階段を下りてロビーに降りると想定していた喧騒は全く聞こえてこなかった。ログアウトする前までは椅子に座って談笑している人達が多くいたが、今は人っ子一人いなくなっている。
どうやらみんな既に食堂の中へと集まっているようだ。
「アイヴィーさんから聞いたんだけどタイミングが合えば他のプレイヤーもいるんだって! 新しい友達出来るかなぁ」
「うぅ……私はあまり自信ない」
過去に道場で調子に乗って暴れ散らして同年代の子供たちから排斥された記憶が脳にこびりついて離れない。今考えると完全に私に非があるのだが当時の私は気持ちよく才能を振るっていた嫌な奴だった。
気持ちよく行動しているときほど後になって思い返すと碌な事じゃない。
過去の失敗に胃の辺りがキリキリとしてきて落ち着かなくなった。
「えー? キョウってボッチ?」
「ボッチじゃないし!」
「いや、ボッチで伝わるんかい」
女二人で姦しくやいのやいの言い合った。今まで誰かにこんなに感情を向けることなんてほとんど無かったら知らなかったけれど不思議な心地よさを感じる。
尻込みする私の様子を見て待っているといつまでたってもキリがないと思ったのか、私の心の準備が終わることなく躊躇なく扉が開かれた。
扉の隙間から光が漏れ出す。
「わぁ……!」
「すごいね!」
中は思いのほか広い。百人ほどいるように見える人数に対して余裕があった。
採光用の窓が多いからか照明のようなものが存在していないにも関わらず暖かな光であふれている。
正面にステージのようなものがあってまるで学校の体育館みたいだ。
左右の壁には食べ物の系統ごとに厨房と受け渡し場所が分かれているようだ。各スペースごとに看板が掲げられていて曾祖母の写真で少しだけ見たことがあるフードコートの風景に似ていた。

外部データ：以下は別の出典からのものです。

(* ===== verification/RunStreams.v ===== *)
(** * Event streams

    What holds of every projection an accepted stream builds. *)

From S2P Require Import Prelude JsTime Errors Schema JsonValue Contracts Effects Run Events EventsFacts.

Local Open Scope Z_scope.

Section Streams.
Context `{Zod}.

Lemma rebuild_app p l k :
  rebuildRunProjection p (l ++ k) = (q ← rebuildRunProjection p l; rebuildRunProjection q k).
Proof.
  revert p. induction l as [| e l IH]; intros p; cbn; [done |].
  destruct (reduceRunEvent p e); cbn; [apply IH | done].
Qed.

(** Induction over an accepted stream, from its start: [P q h] relates the
    projection to the parsed events consumed so far. *)
Lemma rebuild_ind (P : RunProjection -> list RunEvent -> Prop) p l q :
  P p [] ->
  (forall m h e e', P m h -> RunEventSchema e = Some e' -> acceptable m e' ->
     P (reduced m e') (h ++ [e'])) ->
  rebuildRunProjection p l = Return q ->
  exists h, mapM RunEventSchema l = Some h /\ P q h.
Proof.
  intros H0 Hstep. revert q. induction l as [| e l IH] using rev_ind; intros q Hq.
  { cbn in Hq. injection Hq as <-. by exists []. }
  rewrite rebuild_app in Hq. destruct (rebuildRunProjection p l) as [m |] eqn:Hm; [| done].
  cbn in Hq. destruct (reduceRunEvent m e) as [m' |] eqn:Hr; [| done]. injection Hq as <-.
  destruct (IH m eq_refl) as (h & Hh & Hmh).
  apply reduceRunEvent_Return in Hr as (e' & He & Hacc & -> & _).
  exists (h ++ [e']). split; [| by apply (Hstep m h e e')].
  rewrite mapM_app, Hh. cbn. by rewrite He.
Qed.

(** The projection of a run that starts from its header. *)
Definition reachable (q : RunProjection) : Prop :=
  exists run l, run_status run = created
    /\ rebuildRunProjection (createRunProjection run) l = Return q.

Lemma reachable_ind (P : RunProjection -> Prop) q :
  (forall run, run_status run = created -> P (createRunProjection run)) ->
  (forall m e e', P m -> RunEventSchema e = Some e' -> acceptable m e' -> P (reduced m e')) ->
  reachable q -> P q.
Proof.
  intros H0 Hstep (run & l & Hrun & Hq).
  apply (rebuild_ind (fun m _ => P m)) in Hq as (? & _ & ?); eauto.
Qed.
Definition acquire (now tenantId runId holderId : string) (ttlMs : Z)
  : method LeaseStore js_error (option RunLease) :=
  mlift (assertNonempty tenantId "tenantId") ;;!
  mlift (assertNonempty runId "runId") ;;!
  mlift (assertNonempty holderId "holderId") ;;!
  mlift (assertPositiveTtl ttlMs) ;;!
  let! nowMs := mlift (assertValidInstant now) in
  let key := (tenantId, runId) in
  let! s := mget in
  let existing := ls_leases s !! key in
  let held := match existing with
              | Some e => bool_decide (lease_state e = lease_active)
                          && nan_gt (Date_parse (lease_expiresAt e)) (Some nowMs)
              | None => false
              end in
  if held then mreturn None
  else
    mput (match existing with
          | Some e => if decide (lease_state e = lease_active)
                      then put_lease key (with_state lease_expired e) s else s
          | None => s
          end) ;;!
    let! s := mget in
    let fencingToken := default 0 (ls_lastFencingTokens s !! key) + 1 in
    mput (put_token key fencingToken s) ;;!
    let! leaseId := nextLeaseId tenantId runId fencingToken in
    let! expiresAt := mlift (isoOrThrow (nowMs + ttlMs)) in
    let! lease := mlift (parse RunLeaseSchema
      {| lease_leaseId := leaseId; lease_tenantId := tenantId; lease_runId := runId;
         lease_holderId := holderId; lease_fencingToken := fencingToken;
         lease_acquiredAt := now; lease_expiresAt := expiresAt;
         lease_state := lease_active |}) in
    let! s := mget in
    mput (put_lease key lease s) ;;!
    mreturn (Some lease).

Definition renew (now : string) (input : RunLease) (ttlMs : Z)
  : method LeaseStore js_error RunLease :=
  let! lease := mlift (parse RunLeaseSchema input) in
  mlift (assertPositiveTtl ttlMs) ;;!
  let! nowMs := mlift (assertValidInstant now) in
  let key := lease_key lease in
  let! s := mget in
  match ls_leases s !! key with
  | Some current =>
      if negb (sameLease (Some current) lease)
         || negb (bool_decide (lease_state current = lease_active))
      then mlift (conflict "stale_lease")
      else if nan_le (Date_parse (lease_expiresAt current)) (Some nowMs) then
        mput (put_lease key (with_state lease_expired current) s) ;;!
        mlift (conflict "expired_lease")
      else
        let! expiresAt := mlift (isoOrThrow (nowMs + ttlMs)) in
        let! renewed := mlift (parse RunLeaseSchema (with_expiresAt expiresAt current)) in
        mput (put_lease key renewed s) ;;!
        mreturn renewed
  | None => mlift (conflict "stale_lease")
  end.

Definition release (input : RunLease) : method LeaseStore js_error unit :=
  let! lease := mlift (parse RunLeaseSchema input) in
  let key := lease_key lease in
  let! s := mget in
  match ls_leases s !! key with
  | Some current =>
      if negb (sameLease (Some current) lease)
         || negb (bool_decide (lease_state current = lease_active))
      then mlift (conflict "stale_lease")
      else mput (put_lease key (with_state lease_released current) s)
  | None => mlift (conflict "stale_lease")
  end.

Definition assertActive (now : string) (input : RunLease) (s : LeaseStore)
  : outcome js_error unit :=
  lease ← parse RunLeaseSchema input;
  let current := ls_leases s !! lease_key lease in
  nowMs ← assertValidInstant now;
  match current with
  | Some c =>
      if negb (sameLease (Some c) lease) || negb (bool_decide (lease_state c = lease_active))
         || nan_le (Date_parse (lease_expiresAt c)) (Some nowMs)
      then conflict "stale_or_expired_fence" else Return tt
  | None => conflict "stale_or_expired_fence"
  end.

Definition isActive (now : string) (input : RunLease) (s : LeaseStore) : bool :=
  isReturn (assertActive now input s).

Definition inspect (tenantId runId : string) (s : LeaseStore) : option RunLease :=
  ls_leases s !! (tenantId, runId).
End Operations.

(** ** The effect of one operation *)

Lemma nextLeaseId_effect gen t r n s o s' :
  nextLeaseId gen t r n s = (o, s') ->
  isReturn o = true /\ ls_leases s' = ls_leases s
  /\ ls_lastFencingTokens s' = ls_lastFencingTokens s.
Proof. unfold nextLeaseId. destruct gen; intros [= <- <-]; done. Qed.

(** Only the state of the lease at the key may have changed. *)
Definition same_token (a b : option RunLease) : Prop :=
  a = b \/ exists l, b = Some l /\ a = Some (with_state lease_expired l).

Section Effects.
Context `{Zod} (gen : option (string -> string -> Z -> string)).

Lemma acquire_effect now t r h ttl s o s' :
  acquire gen now t r h ttl s = (o, s') ->
  (forall k, k <> (t, r) -> ls_leases s' !! k = ls_leases s !! k
                       /\ ls_lastFencingTokens s' !! k = ls_lastFencingTokens s !! k) /\
  ((s' = s /\ forall l, o <> Return (Some l)) \/
   (ls_lastFencingTokens s' !! (t, r) = Some (default 0 (ls_lastFencingTokens s !! (t, r)) + 1) /\
    ((same_token (ls_leases s' !! (t, r)) (ls_leases s !! (t, r)) /\ forall l, o <> Return (Some l))
     \/ exists l nowMs, o = Return (Some l) /\ ls_leases s' !! (t, r) = Some l
          /\ lease_fencingToken l = default 0 (ls_lastFencingTokens s !! (t, r)) + 1
          /\ lease_key l = (t, r) /\ lease_state l = lease_active /\ RunLeaseSchema l = true
          /\ Date_parse now = Some nowMs /\ Date_parse (lease_expiresAt l) = Some (nowMs + ttl)
          /\ (forall e, ls_leases s !! (t, r) = Some e -> lease_state e = lease_active ->
                nan_gt (Date_parse (lease_expiresAt e)) (Some nowMs) = false)))).
Proof.
  unfold acquire, mthen, mlift, mget, mput, mreturn.
  destruct (assertNonempty t "tenantId"); [| intros [= <- <-]; by auto].
  destruct (assertNonempty r "runId"); [| intros [= <- <-]; by auto].
  destruct (assertNonempty h "holderId"); [| intros [= <- <-]; by auto].
  destruct (assertPositiveTtl ttl); [| intros [= <- <-]; by auto].
  unfold assertValidInstant. destruct (Date_parse now) as [nowMs |] eqn:Hnow; cbn [orThrow];
    [| intros [= <- <-]; by auto].
  set (existing := ls_leases s !! (t, r)).
  set (held := match existing with Some _ => _ | None => _ end).
  destruct held eqn:Hheld; [intros [= <- <-]; by auto |].
  set (s1 := match existing with Some e => _ | None => _ end).
  assert (ls_lastFencingTokens s1 = ls_lastFencingTokens s
          /\ same_token (ls_leases s1 !! (t, r)) existing
          /\ forall k, k <> (t, r) -> ls_leases s1 !! k = ls_leases s !! k) as (Ht1 & Hl1 & Hk1).
  { unfold s1, same_token. destruct existing as [e |] eqn:He; [case_decide |];
      cbn; split_and!; try done; eauto.
    - right. exists e. by rewrite lookup_insert_eq.
    - intros k Hk. by rewrite lookup_insert_ne. }
  rewrite Ht1. set (token := default 0 _ + 1).
  destruct (nextLeaseId gen t r token (put_token (t, r) token s1)) as [id s2] eqn:Hid.
  apply nextLeaseId_effect in Hid as (Hret & Hl2 & Ht2).
  destruct id as [leaseId |]; [| done]. cbn in Hl2, Ht2.
  assert (forall k, k <> (t, r) -> ls_leases s2 !! k = ls_leases s !! k
            /\ ls_lastFencingTokens s2 !! k = ls_lastFencingTokens s !! k) as Hframe.
  { intros k Hk. rewrite Hl2, Ht2, Ht1, lookup_insert_ne by done. auto. }
  assert (ls_lastFencingTokens s2 !! (t, r) = Some token) as Htok.
  { by rewrite Ht2, lookup_insert_eq. }
  unfold isoOrThrow. destruct (toISOString (nowMs + ttl)) as [expiresAt |] eqn:Hiso; cbn [orThrow];
    [| intros [= <- <-]; split; [done |]; right; rewrite Hl2; by auto].
  unfold parse. set (lease := {| lease_leaseId := leaseId |}).
  destruct (RunLeaseSchema lease) eqn:Hok;
    [| intros [= <- <-]; split; [done |]; right; rewrite Hl2; by auto].
  intros [= <- <-]. cbn. split.
  - intros k Hk. rewrite lookup_insert_ne by done. by apply Hframe.
  - right. split; [done |]. right. exists lease, nowMs.
    rewrite lookup_insert_eq. split_and!; try done.
    + by apply Date_parse_toISOString.
    + intros e He Hact. unfold held in Hheld. rewrite He in Hheld.
      by rewrite bool_decide_eq_true_2 in Hheld.
Qed.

木製の長机が列をなすように並べられていて各々が食事を取りながら会話を楽しんでいる。中にはプレイヤーも多くいるようだ。
「キョウちゃん! アカネちゃん!」
食堂内部に視線を巡らせていると右からキアラさんの声が聞こえてきた。
視線を向けると青が基調の着物のような服で着飾り、大きな花の髪飾りを付けたキアラさんが手招きしていた。
カウンターを挟んで向こう側にいる。
「いらっしゃい! 私が受付なの」
キアラさんは手招きすると「ここに名前書いてね」と言いながら紙を指さしながら羽ペンを渡してきた。
「書くときは魔力を込めてね」
「はい」
右手に力を込めて指示に従って名前を記載する。
自分の他に書かれている名前を見てみると、面白い名前から普通の名前まで多岐に渡り眺めているだけでも面白い。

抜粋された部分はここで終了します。